= Orphans International =

Charitable organisation for orphans

Orphans International Worldwide (OIWW) is a charitable organization created to house and educate orphans and abandoned children. In response to the crisis facing orphaned children around the world, former investment bank employee Jim Luce founded Orphans International in 1999. OI's headquarters are in New York City.

Through its network of small "homes" for children, OI provides immediate aid to some of the world's most disadvantaged children. OI operates on an annual budget of less than a half-million dollars. OI houses and educates children orphaned and abandoned after the 2004 tsunami in Sri Lanka and Indonesia and 2004's Hurricane Jeanne in Haiti.

==History, philosophy and models==
OI opened its first home in Sulawesi, Indonesia in 2001. It became active in housing orphans in Aceh, Indonesia; and Galle, Sri Lanka after the 2004 Indian Ocean earthquake and tsunami. Beginning in 2008, OI also supports foster care for tsunami orphans in Sri Lanka by supporting children living with members of their extended families. OI provides tutoring, English classes and jobs training, such as sewing classes and hospitality classes. In 2009, OI also served 27 Aids affected orphans in Moshi, Tanzania.

With the AIDS epidemic, natural disasters, low world health standards and widespread poverty contributing to a global crisis for children, OI's model of "Raising Global Citizens" seeks to make a difference in both the short-term needs of children and the long-term improvement of disadvantaged communities throughout the world by raising children as responsible citizens. OI's mission is interfaith, interracial, international, and intergenerational – that is, it discourages discrimination on the basis of faith, race and nationality and seeks to utilize the experience of senior volunteers. OI seeks to benefit orphans through education and vocational opportunities that are coupled with a nurturing environment, proper nutrition and healthcare. OI also monitors the children's education and provides after school tutoring, computer classes and English classes. OI intends to give each orphan support until graduation with a baccalaureat degree. OI does not place children for adoption, but rather seeks to help them live successfully in their native countries and cultures.

OI's homes: Orphans are referred to OI by local social service agencies. The children are generally preschool age (2–4 years old) when accepted by OI, and the average age of the children in OIs programs was 9 years old as of 2008. OI's foster homes generally have four children per home and a house "parent" who was raised in the local culture and religion.

OI's family care model: In 2008, OI began experimenting with a new extended-family foster care model, which it calls "Family Care", to help extended families in Sri Lanka. There, aunts, uncles and grandparents were offered training and financial support to take care of orphans. Family care allows OIWW to care for twice as many orphans on the same budget, compared with renting, building, staffing, or maintaining an orphanage.
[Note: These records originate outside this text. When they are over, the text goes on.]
(** C37: What destroying a task does, after any number of steps of its execution.  While one
    of its frames is running the behaviour is undefined; while the innermost frame is
    suspended on an active operation, the operation's destructor terminates the program;
    and in every other state, at a suspension on nothing active and after the end, it
    destroys every live frame of the chain of awaits once, leaving none.  A task that has
    not been started is destroyed with its one frame.  Running a task never goes wrong. *)
Theorem task_destroy_anytime c s n :
  (∃ m, steps n (boot c s) = Ret tt m ∧
     task_destroy (Some 0) m =
       match m_running m, m_parked m with
       | Some _, _ => Undefined
       | None, Some (_, true) => Terminate
       | None, _ => Ret tt (set_frames ∅ m)
       end) ∧
  (new_task c ≫= λ f, task_destroy (Some f)) (Machine ∅ 0 None None s) = Ret tt (Machine ∅ 1 None None s).
Proof.
  split; [|unfold new_task, task_destroy, destroy_frame, mbind, M_bind, get, gets; simpl; rewrite insert_empty, map_size_singleton; simpl;
    unfold the_frame, mbind, M_bind, deref; simpl; rewrite lookup_singleton_eq; unfold modify, set_frames; simpl; by rewrite delete_singleton_eq].
  destruct (chained_steps n _ _ _ (chained_boot c s)) as (m&leaf&st&Hs&C). exists m. split; [done|].
  pose proof C as [(p&pt&Hl&_&Hpt) _ Hnd Hdom _ _]. pose proof Hnd as [Hnl Hnd']%NoDup_cons.
  assert (∀ x, x ∈ st → x ≠ leaf) as Hne by (intros x Hx ->; done).
  assert (foldr delete (m_frames m) st !! leaf = Some (Frame p pt)) as Hl' by (by rewrite lookup_foldr_delete_not_elem_of).
  assert (m_running m = None → (∀ x, m_parked m ≠ Some (x, true)) → (∀ g k, pt ≠ at_await g k) →
    task_destroy (Some 0) m = Ret tt (set_frames ∅ m)) as Hdone.
  { intros Hr Hk Hna. destruct (destroy_root m leaf st leaf st [] C eq_refl) as [k ->]; [intros x _; split; [by rewrite Hr|done]|].
    simpl length. erewrite destroy_one; [|exact Hl'|split; simpl; [by rewrite Hr|done]].
    rewrite <- (delete_dom (m_frames m) (leaf :: st)) by (intros f; by rewrite Hdom). destruct pt; [done|by edestruct Hna|done]. }
  destruct pt as [c'| |]; [|done|].
  - destruct Hpt as (_&_&[[Hr Hk]|[Hr [b Hk]]]); rewrite Hr, ?Hk.
    + destruct (destroy_root m leaf st leaf st [] C eq_refl) as [k ->]; [intros x Hx; split; [rewrite Hr; intros [= <-]; by apply Hne in Hx|by rewrite Hk]|].
      by eapply destroy_running.
    + destruct b; [|apply Hdone; [done|intros x; by rewrite Hk|done]].
      destruct (destroy_root m leaf st leaf st [] C eq_refl) as [k ->]; [intros x Hx; split; [by rewrite Hr|rewrite Hk; intros [= <-]; by apply Hne in Hx]|].
      eapply destroy_pending; [exact Hl'|simpl; by rewrite Hr|done].
  - destruct Hpt as (_&Hr&Hk). destruct st as [|f st]; simpl in Hr.
    { rewrite Hr, Hk. apply Hdone; [done|intros x; by rewrite Hk|done]. }
    rewrite Hr. apply NoDup_cons in Hnd' as [Hfs _].
    destruct (destroy_root m leaf (f :: st) f st [leaf] C eq_refl) as [k ->]; [intros x Hx; split; [rewrite Hr; by intros [= <-]|by rewrite Hk]|].
    assert (is_Some (m_frames m !! f)) as [fr Hf] by (apply Hdom; set_solver).
    eapply destroy_running; [|done]. simpl. by rewrite lookup_foldr_delete_not_elem_of.
Qed.
End task.
Arguments code : clear implicits.
Arguments machine : clear implicits.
===Administration and structure===
OIWW sets the global worldview, mission and standards for its project nations. It consists of ten officers. The OI executive office is in New York City. Founder Jim Luce is a director of OIWW. He also founded an American-based fundraising arm, OIA, but OIA split from OIWW in November 2009. The OI staff is assisted by volunteers who help with fundraising and other tasks. Its annual budget is less than a half million dollars.

OI has received donations from over three hundred benefactors from around the world, many of whom have become child sponsors. It receives no government money. OIWW is associated with the Department of Public Information of the United Nations OI's activities include overseeing a semi-annual World Congress, publishing the e-newsletter OI InterNews, and maintaining a website. OIWW approves global NGO and corporate "Partners for Progress". The sixth anniversary benefit of OI, in October 2007, was held at the home of Peter Yarrow of Peter, Paul, and Mary, who entertained the group by singing his song "Puff the Magic Dragon".

===Global focus===
OI advocates service to humanity and attempts to instill in children an appreciation of both national and global citizenship and both modern technology and traditional arts and crafts. OIWW plans to bring internet connections to all of its projects to expose the children to information from around the world accessible on the internet. Global Advisors to OI include Haya Rashed Al-Khalifa, Former President of the United Nations' General Assembly, and Prince Albert of Monaco, The fifth anniversary benefit of OI was held at the United Nations in November 2006.